2.5.2016   

NL

Publicatieblad van de Europese Unie

C 156/10


Arrest van het Hof (Grote kamer) van 1 maart 2016 (verzoeken om een prejudiciële beslissing ingediend door het Bundesverwaltungsgericht — Duitsland) — Kreis Warendorf/Ibrahim Alo (C-443/14) en Amira Osso/Region Hannover (C-444/14)

(Gevoegde zaken C-443/14 en C-444/14) (1)

((Prejudiciële verwijzing - Verdrag betreffende de status van vluchtelingen, ondertekend te Genève op 28 juli 1951 - Artikelen 23 en 26 - Ruimte van vrijheid, veiligheid en recht - Richtlijn 2011/95/EU - Normen voor de inhoud van de internationale bescherming - Subsidiairebeschermingsstatus - Artikel 29 - Sociale voorzieningen - Toegangsvoorwaarden - Artikel 33 - Vrij verkeer binnen de gastlidstaat - Begrip - Beperking - Woonverplichting in een bepaalde plaats - Ongelijke behandeling - Vergelijkbaarheid van situaties - Evenwichtige spreiding van de lasten over de regionale overheden - Redenen in verband met het immigratie- en integratiebeleid))

(2016/C 156/13)

Procestaal: Duits

Verwijzende rechter

Bundesverwaltungsgericht

Partijen in het hoofdgeding

Verzoekende partijen: Kreis Warendorf (C-443/14), Amira Osso (C-444/14)

Verwerende partijen: Ibrahim Alo (C-443/14), Region Hannover (C-444/14)
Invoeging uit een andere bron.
(** What [span_body] finds: an inner text, not empty, then the marker. *)
Lemma span_body_spec marker s inner rest :
  span_body marker s = Some (inner, rest) ->
  s = inner ++ marker ++ rest /\ 1 <= length inner.
Proof.
  revert inner rest. induction s as [|c s IH]; intros inner rest; [discriminate|].
  cbn [span_body]. destruct (dot c); [|discriminate].
  destruct (startswith marker s) eqn:Hm.
  - intros H. injection H as <- <-. split; [|simpl; lia].
    cbn [app]. f_equal. apply startswith_drop, Hm.
  - destruct (span_body marker s) as [[inner' rest']|]; [|discriminate].
    intros H. injection H as <- <-. destruct (IH inner' rest' eq_refl) as [-> Hl].
    split; [reflexivity | simpl; lia].
Qed.

Lemma match_span_tail marker prev s pos cs :
  match_here ([Open 1; plus_lazy dot; Close 1] ++ literal marker) prev s pos cs
  = rep dot false (match_here (Close 1 :: literal marker)) 1 None prev s pos
      (mark_open 1 pos cs).
Proof. reflexivity. Qed.

(** The pattern of a marker's spans matches where [span_at] finds a span. *)
Lemma span_regex_implements marker : implements (span_regex marker) (span_at marker).
Proof.
  intros prev s. unfold span_at, span_regex.
  rewrite match_literal by exact (bol_free_literal marker).
  destruct (startswith marker s) eqn:Hm; [|reflexivity].
  rewrite match_span_tail, rep_lazy_one.
  destruct (span_body marker (drop (length marker) s)) as [[inner rest]|] eqn:Hb;
    [|reflexivity].
  apply span_body_spec in Hb as [Hd Hl].
  pose proof (startswith_drop marker s Hm) as Hs. rewrite Hd in Hs.
  destruct (length inner) as [|li] eqn:Eli; [lia|].
  exists (length marker + li + length marker), (mark_close 1 (0 + length marker + S li)
            (mark_open 1 (0 + length marker) no_captures)).
  split; [f_equal; f_equal; lia|].
  assert (Hlen : length s = length marker + S li + (length marker + length rest)).
  { rewrite Hs at 1. rewrite !length_app, Eli. lia. }
  split; [lia|]. split.
  - unfold group.
    cbn [m_caps m_text mark_close mark_open opened closed assoc Nat.eqb Nat.add].
    replace (length marker + S li - length marker) with (length inner) by lia.
    rewrite Hs at 1. rewrite drop_app_length. apply take_app_length.
  - replace (S (length marker + li + length marker))
      with (length marker + (length inner + length marker)) by lia.
    rewrite Hs at 1.
    rewrite <- !drop_drop, drop_app_length, drop_app_length, drop_app_length. reflexivity.
Qed.

Lemma run_stop q s c rest : drop (run q s) s = c :: rest -> q c = false.
Proof.
  induction s as [|a s IH]; [discriminate|]. cbn [run].
  destruct (q a) eqn:Ha; [exact IH|]. cbn [drop]. intros H. injection H as -> _. exact Ha.
Qed.

(** A greedy repetition of a class takes the whole run when the rest of the
    pattern cannot start inside the class. *)
Lemma rep_greedy_stop q (K : cont) :
  (forall prev c s pos cs, q c = true -> K prev (c :: s) pos cs = None) ->
  (forall prev prev' s pos cs, K prev s pos cs = K prev' s pos cs) ->
  forall s lo prev pos cs,
  rep q true K lo None prev s pos cs
  = if Nat.leb lo (run q s)
    then K prev (drop (run q s) s) (pos + run q s) cs
    else None.
Proof.
  intros Hq Hp. induction s as [|c s IH]; intros lo prev pos cs.
  - cbn [rep run drop]. rewrite Nat.add_0_r. destruct lo; reflexivity.
  - cbn [rep run]. destruct (q c) eqn:Hc.
    + cbn [andb has_room less_room drop]. rewrite IH.
      rewrite (Hp (Some c) prev), (Hq prev c s pos cs Hc), Nat.add_succ_r.
      destruct lo as [|lo]; cbn [pred Nat.leb Nat.eqb Nat.add].
      * destruct (K prev (drop (run q s) s) (S (pos + run q s)) cs); reflexivity.
      * destruct (Nat.leb lo (run q s)); [|reflexivity].
        destruct (K prev (drop (run q s) s) (S (pos + run q s)) cs); reflexivity.
    + cbn [andb drop]. rewrite Nat.add_0_r. destruct lo; reflexivity.
Qed.

Lemma not_char_is_char a c : not_char a c = negb (is_char a c).
Proof. reflexivity. Qed.

Lemma link_tail_stop prev c s pos cs :
  not_char "]" c = true -> match_here link_tail prev (c :: s) pos cs = None.
Proof.
  rewrite not_char_is_char. intros H. cbn [link_tail match_here].
  destruct (is_char "]" c); [discriminate | reflexivity].
Qed.

Lemma paren_stop prev c s pos cs :
  not_char ")" c = true -> match_here [Chr (is_char ")")] prev (c :: s) pos cs = None.
Proof.
  rewrite not_char_is_char. intros H. cbn [match_here].
  destruct (is_char ")" c); [discriminate | reflexivity].
Qed.

Lemma match_link_head prev c s :
  match_here INLINE_LINK prev (c :: s) 0 no_captures
  = if is_char "[" c
    then rep (not_char "]") true (match_here link_tail) 1 None (Some c) s 1
           (mark_open 1 1 no_captures)
    else None.
Proof. reflexivity. Qed.

Lemma match_link_tail prev c c2 s pos cs :
  match_here link_tail prev (c :: c2 :: s) pos cs
  = if is_char "]" c
    then if is_char "(" c2
         then rep (not_char ")") true (match_here [Chr (is_char ")")]) 1 None
                (Some c2) s (S (S pos)) (mark_close 1 pos cs)
         else None
    else None.
Proof. reflexivity. Qed.

(** The inline-link pattern matches where [link_at] finds a construct. *)
Lemma inline_link_implements : implements INLINE_LINK link_at.
Proof.
  intros prev s. unfold link_at.
  destruct s as [|c s1]; [reflexivity|].
  rewrite match_link_head. destruct (is_char "[" c); [|reflexivity].
  rewrite (rep_greedy_stop (not_char "]") (match_here link_tail))
    by first [ intros ? ? ? ? ? H; exact (link_tail_stop _ _ _ _ _ H)
             | intros; apply match_here_prev; reflexivity ].
  unfold up_to.
  destruct (run (not_char "]") s1) as [|n1] eqn:R1; [reflexivity|].
  cbn [Nat.leb].
  destruct (drop (S n1) s1) as [|c1 t1] eqn:D1; [reflexivity|].
  assert (H1 : is_char "]" c1 = true).
  { pose proof (run_stop (not_char "]") s1 c1 t1) as H. rewrite R1 in H.
    specialize (H D1). rewrite not_char_is_char in H.
    destruct (is_char "]" c1); [reflexivity | discriminate]. }
  destruct t1 as [|c2 s2].
  { cbn [link_tail match_here]. rewrite H1. reflexivity. }
  rewrite match_link_tail, H1.
  destruct (is_char "(" c2); [|reflexivity].
  rewrite (rep_greedy_stop (not_char ")") (match_here [Chr (is_char ")")]))
    by first [ intros ? ? ? ? ? H; exact (paren_stop _ _ _ _ _ H)
             | intros; apply match_here_prev; reflexivity ].
  destruct (run (not_char ")") s2) as [|n2] eqn:R2; [reflexivity|].
  cbn [Nat.leb].
  destruct (drop (S n2) s2) as [|c3 rest] eqn:D2; [reflexivity|].
  assert (H3 : is_char ")" c3 = true).
  { pose proof (run_stop (not_char ")") s2 c3 rest) as H. rewrite R2 in H.
    specialize (H D2). rewrite not_char_is_char in H.
    destruct (is_char ")" c3); [reflexivity | discriminate]. }
  cbn [match_here]. rewrite H3.
  pose proof (f_equal length D1) as L1. pose proof (f_equal length D2) as L2.
  rewrite length_drop in L1, L2. cbn [length] in L1, L2.
  eexists _, _. split; [reflexivity|].
  split; [cbn [length]; lia|]. split.
  - unfold group. cbn [m_caps m_text mark_close mark_open opened closed assoc Nat.eqb].
    replace (1 + S n1 - 1) with (S n1) by lia. reflexivity.
  - cbn [drop].
    replace (S (S (1 + S n1)) + S n2) with (S n1 + (2 + (S n2 + 1))) by lia.
    rewrite <- !drop_drop, D1. change (drop 2 (c1 :: c2 :: s2)) with s2.
    rewrite D2. reflexivity.
Qed.
(** The message as documented, for the four combinations of a title being
    known and a free text being supplied. *)
Definition documented_message (title : option string) (timestamp freetext : string)
  : string :=
  match Py.truthy title, Py.is_empty freetext with
  | true, false =>
      "[sharelatex-git-integration " +:+ Py.fmt title +:+ " " +:+ timestamp +:+ "] " +:+ freetext
  | true, true =>
      "[sharelatex-git-integration " +:+ Py.fmt title +:+ " " +:+ timestamp +:+ "]"
  | false, false =>
      "[sharelatex-git-integration " +:+ timestamp +:+ "] " +:+ freetext
  | false, true =>
      "[sharelatex-git-integration " +:+ timestamp +:+ "]"
  end.

(** ** Files of the tool *)

(** The downloaded artifact, [file_name] in [fetch_updates]. *)
Definition zip_name : string := "sharelatex.zip".

(** The sync state file, [doc] in the two functions that read and write it. *)
Definition state_file : string := ".sharelatex-git".
(** The ways [ServeHTTP] returns an error of its own. *)
Lemma ServeHTTP_rejected_cases m req err :
  ServeHTTP m req = Rejected err →
  (err = "Too many forward addresses" ∧ MaxHops m ≠ (-1)%Z)
  ∨ (Strict m = true
     ∧ (err = "Error reading remote addr: " +:+ http.RemoteAddr req
        ∨ ∃ part, part ∈ split_parts (http.Header_Get (http.Request_Header req) (Header m))
                  ∧ err = "Unrecognized proxy ip address: " +:+ part)).
Proof.
  intros Hserve.
  assert (∀ msg, strict_or_next m msg req = Rejected err → Strict m = true ∧ err = msg)
    as Hbranch.
  { intros msg. unfold strict_or_next. destruct (Strict m); [|done].
    intros [= <-]. done. }
  destruct (net_SplitHostPort (http.RemoteAddr req)) as [[host port]|] eqn:Hsplit.
  2: { unfold ServeHTTP in Hserve. rewrite Hsplit in Hserve.
       apply Hbranch in Hserve as [? ->]. right. auto. }
  destruct (validSource m host) eqn:Hvalid.
  2: { unfold ServeHTTP in Hserve. rewrite Hsplit, Hvalid in Hserve. simpl in Hserve.
       apply Hbranch in Hserve as [? ->]. right. auto. }
  rewrite (ServeHTTP_trusted_peer _ _ _ _ Hsplit Hvalid) in Hserve. cbv zeta in Hserve.
  destruct (negb _); [|done].
  destruct (negb (MaxHops m =? -1)%Z && _) eqn:Hgate.
  { injection Hserve as <-. left. split; [done|].
    apply andb_true_iff in Hgate as [Hgate _]. by apply negb_true_iff, Z.eqb_neq in Hgate. }
  destruct (last _) as [l|] eqn:Hlast; [|done].
  destruct (net_ParseIP l).
  - apply walk_rejected in Hserve as (? & part & ? & ->). right. eauto.
  - apply Hbranch in Hserve as [? ->]. right. split; [done|]. right.
    exists l. split; [|done]. rewrite last_lookup in Hlast. by eapply list_elem_of_lookup_2.
Qed.

(** X1. [ServeHTTP] never panics: the two places where it indexes the
    chain, [parts[len(parts)-1]] and [parts[i]] in the walk, are always
    in range, for every request and every module. *)
Theorem ServeHTTP_index_in_range m req : ServeHTTP m req ≠ Panic.
Proof.
  intros Hpanic. by apply (ServeHTTP_no_panic m req).
Qed.

(** X2. In strict mode, with a trusted peer and a non-empty chain within
    the hop limit whose rightmost entry parses, an entry above index 0
    outside the trusted subnets makes [ServeHTTP] return the
    unrecognized-proxy error naming the rightmost such entry; the next
    handler is not called. *)
Theorem ServeHTTP_untrusted_hop_strict m req host port l (i : nat) part :
  net_SplitHostPort (http.RemoteAddr req) = Some (host, port) →
  validSource m host = true →
  http.Header_Get (http.Request_Header req) (Header m) ≠ "" →
  within_hop_limit m (split_parts (http.Header_Get (http.Request_Header req) (Header m))) →
  last (split_parts (http.Header_Get (http.Request_Header req) (Header m))) = Some l →
  is_Some (net_ParseIP l) →
  (0 < i)%nat →
  split_parts (http.Header_Get (http.Request_Header req) (Header m)) !! i = Some part →
  validSource m part = false →
  Strict m = true →
  ∃ (j : nat) pj,
    (i ≤ j)%nat ∧
    split_parts (http.Header_Get (http.Request_Header req) (Header m)) !! j = Some pj ∧
    validSource m pj = false ∧
    (∀ (k : nat) pk, (j < k)%nat →
       split_parts (http.Header_Get (http.Request_Header req) (Header m)) !! k = Some pk →
       validSource m pk = true) ∧
    ServeHTTP m req = Rejected ("Unrecognized proxy ip address: " +:+ pj).
Proof.
  intros Hsplit Hvalid Hne Hhops Hlast [ip Hparse] Hi Hpart Hbad Hstrict.
  set (parts := split_parts _) in *.
  assert (i < length parts)%nat as Hlt by (by eapply lookup_lt_Some).
  destruct (rightmost_untrusted m parts (length parts) i part)
    as (j & pj & Hj & Hpj & Hbj & Hright); [lia | done | done | lia |].
  exists j, pj. repeat split; [lia | done | done | |].
  - intros k pk Hk Hpk. apply (Hright k pk); [|done].
    split; [lia | by eapply lookup_lt_Some].
  - rewrite (ServeHTTP_trusted_peer _ _ _ _ Hsplit Hvalid). cbv zeta.
    fold parts. rewrite (header_nonempty _ Hne), (hop_gate_open _ _ Hhops), Hlast, Hparse.
    rewrite (walk_boundary m port parts (length parts) j _ pj);
      [| lia | lia | done | done | done].
    unfold strict_or_next. by rewrite Hstrict.
Qed.

(** X3. A strict module calls the next handler only for a trusted peer,
    and then either the forwarded header is empty and the request is
    untouched, or every chain entry above index 0 is trusted and the
    request handed on has the leftmost entry joined with the peer's port
    as remote address and the original header map. *)
Theorem ServeHTTP_strict_next m req req' :
  Strict m = true →
  ServeHTTP m req = Next req' →
  ∃ host port,
    net_SplitHostPort (http.RemoteAddr req) = Some (host, port)
    ∧ validSource m host = true
    ∧ ((http.Header_Get (http.Request_Header req) (Header m) = "" ∧ req' = req)
       ∨ (http.Header_Get (http.Request_Header req) (Header m) ≠ ""
          ∧ (∀ (i : nat) part, (0 < i)%nat →
               split_parts (http.Header_Get (http.Request_Header req) (Header m)) !! i
                 = Some part →
               validSource m part = true)
          ∧ ∃ first,
              split_parts (http.Header_Get (http.Request_Header req) (Header m)) !! 0%nat
                = Some first
              ∧ req' = http.mkRequest (net_JoinHostPort first port)
                       (http.Request_Header req))).
Proof.
  intros Hstrict Hserve.
  destruct (net_SplitHostPort (http.RemoteAddr req)) as [[host port]|] eqn:Hsplit.
  2: { unfold ServeHTTP in Hserve. rewrite Hsplit in Hserve.
       unfold strict_or_next in Hserve. by rewrite Hstrict in Hserve. }
  destruct (validSource m host) eqn:Hvalid.
  2: { unfold ServeHTTP in Hserve. rewrite Hsplit, Hvalid in Hserve. simpl in Hserve.
       unfold strict_or_next in Hserve. by rewrite Hstrict in Hserve. }
  exists host, port. split; [done|]. split; [done|].
  rewrite (ServeHTTP_trusted_peer _ _ _ _ Hsplit Hvalid) in Hserve. cbv zeta in Hserve.
  destruct (String.eqb _ "") eqn:Hempty; simpl in Hserve.
  { left. apply String.eqb_eq in Hempty. split; [done | congruence]. }
  apply String.eqb_neq in Hempty. right. split; [done|].
  set (parts := split_parts _) in *.
  destruct (_ && _); [done|].
  destruct (last parts) as [l|] eqn:Hlast; [|done].
  destruct (net_ParseIP l).
  2: { unfold strict_or_next in Hserve. by rewrite Hstrict in Hserve. }
  apply (walk_strict_next m port parts (length parts)) in Hserve as [Htrust Hres];
    [| done | lia].
  pose proof (split_parts_length (http.Header_Get (http.Request_Header req) (Header m)))
    as Hlen. fold parts in Hlen.
  split.
  - intros i part Hi Hpart. apply (Htrust i part); [|done].
    split; [lia | by eapply lookup_lt_Some].
  - destruct (length parts); [lia|].
    destruct Hres as (first & Hfirst & ->). by exists first.
Qed.

(** X4. Every error [ServeHTTP] raises itself, that is, returns
    without calling the next handler, is the hop-limit error (with
    [MaxHops] other than -1), or it comes from a strict module and is the
    remote-address error or the unrecognized-proxy error of a chain
    entry; a permissive module rejects for the hop limit only.  (What
    the next handler returns, once called, is returned as it is and is
    not the subject here.) *)
Theorem ServeHTTP_errors m req err :
  ServeHTTP m req = Rejected err →
  (err = "Too many forward addresses" ∧ MaxHops m ≠ (-1)%Z)
  ∨ (Strict m = true
     ∧ (err = "Error reading remote addr: " +:+ http.RemoteAddr req
        ∨ ∃ part, part ∈ split_parts (http.Header_Get (http.Request_Header req) (Header m))
                  ∧ err = "Unrecognized proxy ip address: " +:+ part)).
Proof. apply ServeHTTP_rejected_cases. Qed.

(** X5. A permissive module with the hop limit disabled ([MaxHops = -1])
    calls the next handler for every request: it raises no error of its
    own, and what it returns is what the next handler returns. *)
Theorem ServeHTTP_permissive_unlimited m req :
  Strict m = false → MaxHops m = (-1)%Z →
  ∃ req', ServeHTTP m req = Next req'.
Proof.
  intros Hperm Hunlimited. destruct (ServeHTTP m req) as [err|req'|] eqn:Hserve.
  - apply ServeHTTP_rejected_cases in Hserve as [[_ ?] | [? _]]; congruence.
  - by exists req'.
  - by apply ServeHTTP_no_panic in Hserve.
Qed.
(** * eolearn.core.feature_types: the FeatureType enumeration

    A shallow embedding of [core/eolearn/core/feature_types.py] and the
    properties of its classification methods.

    Python objects are modelled as follows:
    - the members of the [Enum] class are the constructors of [FeatureType];
    - [str] is [string], [int] is [Z], [None] is [None : option _];
    - a [frozenset] is a [gset], a [dict] literal is a [gmap];
    - a call that may raise is a value of [result]. *)

From Stdlib Require Import ZArith.
From stdpp Require Import base decidable countable gmap sets list strings.

Open Scope string_scope.

(** ** The enumeration (lines 8-42) *)

Inductive FeatureType : Set :=
  | DATA
  | MASK
  | SCALAR
  | LABEL
  | VECTOR
  | DATA_TIMELESS
  | MASK_TIMELESS
  | SCALAR_TIMELESS
  | LABEL_TIMELESS
  | VECTOR_TIMELESS
  | META_INFO
  | BBOX
  | TIMESTAMP.

(** The [.value] attribute of a member: the right-hand sides of the
    assignments in the class body. *)
Definition value (item : FeatureType) : string :=
  match item with
  | DATA => "data"
  | MASK => "mask"
  | SCALAR => "scalar"
  | LABEL => "label"
  | VECTOR => "vector"
  | DATA_TIMELESS => "data_timeless"
  | MASK_TIMELESS => "mask_timeless"
  | SCALAR_TIMELESS => "scalar_timeless"
  | LABEL_TIMELESS => "label_timeless"
  | VECTOR_TIMELESS => "vector_timeless"
  | META_INFO => "meta_info"
  | BBOX => "bbox"
  | TIMESTAMP => "timestamp"
  end.
(** Witness of X1: the same two events, cut after each line and cut inside
    the first line. *)
Lemma reading_ignores_chunk_boundaries_witness :
  read_stream (vertex_line (Some quiet))
    [sse [vertex_event "AB"]; sse [vertex_event "CD"]] "" []
  = read_stream (vertex_line (Some quiet))
      ["data: {"; q "'candidates':[{'content':{'parts':[{'text':'AB'}]}}]}"
                  +++ String newline "" +++ sse [vertex_event "CD"]] "" [].
Proof.
  apply reading_ignores_chunk_boundaries; vm_compute; reflexivity.
Defined.

(** Witness of X2: a last event without its line feed. *)
Lemma unfinished_last_line_is_dropped_witness :
  read_stream (openai_line (Some quiet))
    ([sse [openai_event "AB"]] ++ [openai_event "CD"]) "" []
  = read_stream (openai_line (Some quiet)) [sse [openai_event "AB"]] "" [].
Proof.
  apply unfinished_last_line_is_dropped; vm_compute; reflexivity.
Defined.

(** Witness of X3: a comment line between two events. *)
Lemma lines_without_prefix_are_ignored_witness :
  read_stream (vertex_line (Some quiet))
    [sse [vertex_event "AB"; ": keep-alive"; vertex_event "CD"]] "" []
  = read_stream (vertex_line (Some quiet))
      [sse [vertex_event "AB"; vertex_event "CD"]] "" [].
Proof.
  refine (proj1 (lines_without_prefix_are_ignored (Some quiet) ": keep-alive"
                   [sse [vertex_event "AB"; ": keep-alive"; vertex_event "CD"]]
                   [sse [vertex_event "AB"; vertex_event "CD"]]
                   [vertex_event "AB"] [vertex_event "CD"] [] _ _ _) VERTEX_AI);
    vm_compute; reflexivity.
Defined.


(** Witness of X5: a network failure on a direct image call. *)
Lemma transport_rejection_is_passed_on_witness :
  generateSlideImage (rejecting (TypeError "Failed to fetch"))
    (Some (sample_config OPENAI CLIENT_DIRECT)) JNull "a deck" JNull []
  = ([EvFetch (image_request (sample_config OPENAI CLIENT_DIRECT)
                 JNull "a deck" JNull)],
     Threw (TypeError "Failed to fetch")).
Proof.
  refine (proj2 (proj1 (transport_rejection_is_passed_on
                          Reference.cleanJsonString
                          (rejecting (TypeError "Failed to fetch"))
                          (sample_config OPENAI CLIENT_DIRECT) "a document" JNull
                          None JNull "a deck" [] 250 (TypeError "Failed to fetch"))
                   _ _ _) _);
    vm_compute; reflexivity.
Defined.

(** Witness of X6: a proxied planning call. *)
Lemma response_without_body_is_an_error_witness :
  planPresentation Reference.cleanJsonString bodiless
    (Some (sample_config OPENAI SERVER_PROXY)) "a document" JNull None []
  = ([EvFetch (proxy_plan_request (sample_config OPENAI SERVER_PROXY)
                 "a document" JNull)],
     Threw (Error "No response body")).
Proof.
  refine (response_without_body_is_an_error Reference.cleanJsonString bodiless
            (sample_config OPENAI SERVER_PROXY) "a document" JNull None [] 250
            {| ok := true; statusText := "OK"; body := None |} _ _ _ _);
    vm_compute; reflexivity.
Defined.

(** Witness of X7: two chunks, a comment and the final record. *)
Lemma proxied_planning_on_a_clean_stream_witness :
  planPresentationServerProxy
    (answering [sse [q "data: {'chunk':'AB'}"; ": keep-alive";
                     q "data: {'chunk':'CD'}";
                     q "data: {'done':true,'result':{'title':'T','slides':[]}}"]])
    "a document" JNull (sample_config VERTEX_AI SERVER_PROXY) (Some quiet) []
  = ([EvFetch (proxy_plan_request (sample_config VERTEX_AI SERVER_PROXY)
                 "a document" JNull);
      EvChunk (JString "AB"); EvChunk (JString "CD")],
     Returned (JObject [("title", JString "T"); ("slides", JArray [])])).
Proof.
  refine (eq_trans
            (proxied_planning_on_a_clean_stream
               (answering [sse [q "data: {'chunk':'AB'}"; ": keep-alive";
                                q "data: {'chunk':'CD'}";
                                q "data: {'done':true,'result':{'title':'T','slides':[]}}"]])
               (sample_config VERTEX_AI SERVER_PROXY) "a document" JNull
               (Some quiet) [] 250
               {| ok := true; statusText := "OK";
                  body := Some [sse [q "data: {'chunk':'AB'}"; ": keep-alive";
                                     q "data: {'chunk':'CD'}";
                                     q "data: {'done':true,'result':{'title':'T','slides':[]}}"]] |}
               [sse [q "data: {'chunk':'AB'}"; ": keep-alive";
                     q "data: {'chunk':'CD'}";
                     q "data: {'done':true,'result':{'title':'T','slides':[]}}"]]
               _ _ _ _ _) _);
    try (vm_compute; reflexivity).
  - intros cb H; injection H as <-; reflexivity.
  - apply Forall_forall, (proj1 (forallb_forall proxy_clean _)).
    vm_compute; reflexivity.
Defined.


(** Witness of X9: a callback that throws on the first chunk. *)
Lemma proxy_callback_error_stops_the_loop_witness :
  read_stream (proxy_line (Some failing_callback))
    [sse [q "data: {'chunk':'AB'}"; q "data: {'chunk':'CD'}"]] None []
  = ([EvChunk (JString "AB")], Threw (Error "the view is gone")).
Proof.
  refine (proxy_callback_error_stops_the_loop failing_callback
            (q "data: {'chunk':'AB'}") (JString "AB")
            [sse [q "data: {'chunk':'AB'}"; q "data: {'chunk':'CD'}"]]
            [] [q "data: {'chunk':'CD'}"] None None [] []
            "Error" "the view is gone" _ _ _ _ _ _);
    vm_compute; reflexivity.
Defined.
in tegenwoordigheid van: Vertreter des Bundesinteresses beim Bundesverwaltungsgericht (C-443/14 en C-444/14)

Dictum

1)

Artikel 33 van richtlijn 2011/95/EU van het Europees Parlement en de Raad van 13 december 2011 inzake normen voor de erkenning van onderdanen van derde landen of staatlozen als personen die internationale bescherming genieten, voor een uniforme status voor vluchtelingen of voor personen die in aanmerking komen voor subsidiaire bescherming, en voor de inhoud van de verleende bescherming, moet aldus worden uitgelegd dat een woonverplichting voor een persoon met de subsidiairebeschermingsstatus, zoals de in de hoofdgedingen aan de orde zijnde woonverplichtingen, een beperking vormt van het door dit artikel gewaarborgde vrije verkeer, zelfs wanneer deze maatregel de betrokkene niet verbiedt om zich vrij te verplaatsen op het grondgebied van de lidstaat die deze bescherming heeft verleend, en om tijdelijk op dat grondgebied te verblijven op een andere plaats dan die welke door de woonverplichting is aangewezen.

2)

Artikelen 29 en 33 van richtlijn 2011/95 moeten aldus worden uitgelegd dat zij zich verzetten tegen een woonverplichting, zoals de in de hoofdgedingen aan de orde zijnde woonverplichtingen, voor een persoon met de subsidiairebeschermingsstatus die bepaalde specifieke sociale uitkeringen ontvangt, wanneer deze verplichting is opgelegd omwille van een redelijke spreiding van de last die voortvloeit uit de betaling van deze uitkeringen over de verschillende bevoegde instanties, indien de toepasselijke nationale regeling een dergelijke maatregel niet oplegt aan vluchtelingen, onderdanen van derde landen die legaal verblijven in de betrokken lidstaat op andere dan humanitaire, politieke, of volkenrechtelijke gronden, en aan onderdanen van deze lidstaat die de bedoelde uitkeringen ontvangen.

3)

Artikel 33 van richtlijn 2011/95 moet aldus worden uitgelegd dat het zich niet verzet tegen een woonverplichting, zoals aan de orde in de hoofdgedingen, voor een persoon met de subsidiairebeschermingsstatus die bepaalde specifieke sociale uitkeringen ontvangt, om de integratie te vergemakkelijken van de onderdanen van derde landen in de lidstaat die deze bescherming heeft verleend, wanneer de toepasselijke nationale regeling een dergelijke maatregel niet oplegt aan onderdanen van derde landen die legaal in deze lidstaat verblijven op andere dan humanitaire, politieke, of volkenrechtelijke gronden en die bedoelde uitkeringen ontvangen, indien de personen met de subsidiairebeschermingsstatus zich uit het oogpunt van deze doelstelling niet in een situatie bevinden die objectief vergelijkbaar is met die van de onderdanen van derde landen die legaal op het grondgebied van de betrokken lidstaat verblijven op andere dan humanitaire, politieke en volkenrechtelijke gronden, waarbij het aan de verwijzende rechter staat om te onderzoeken of dit het geval is.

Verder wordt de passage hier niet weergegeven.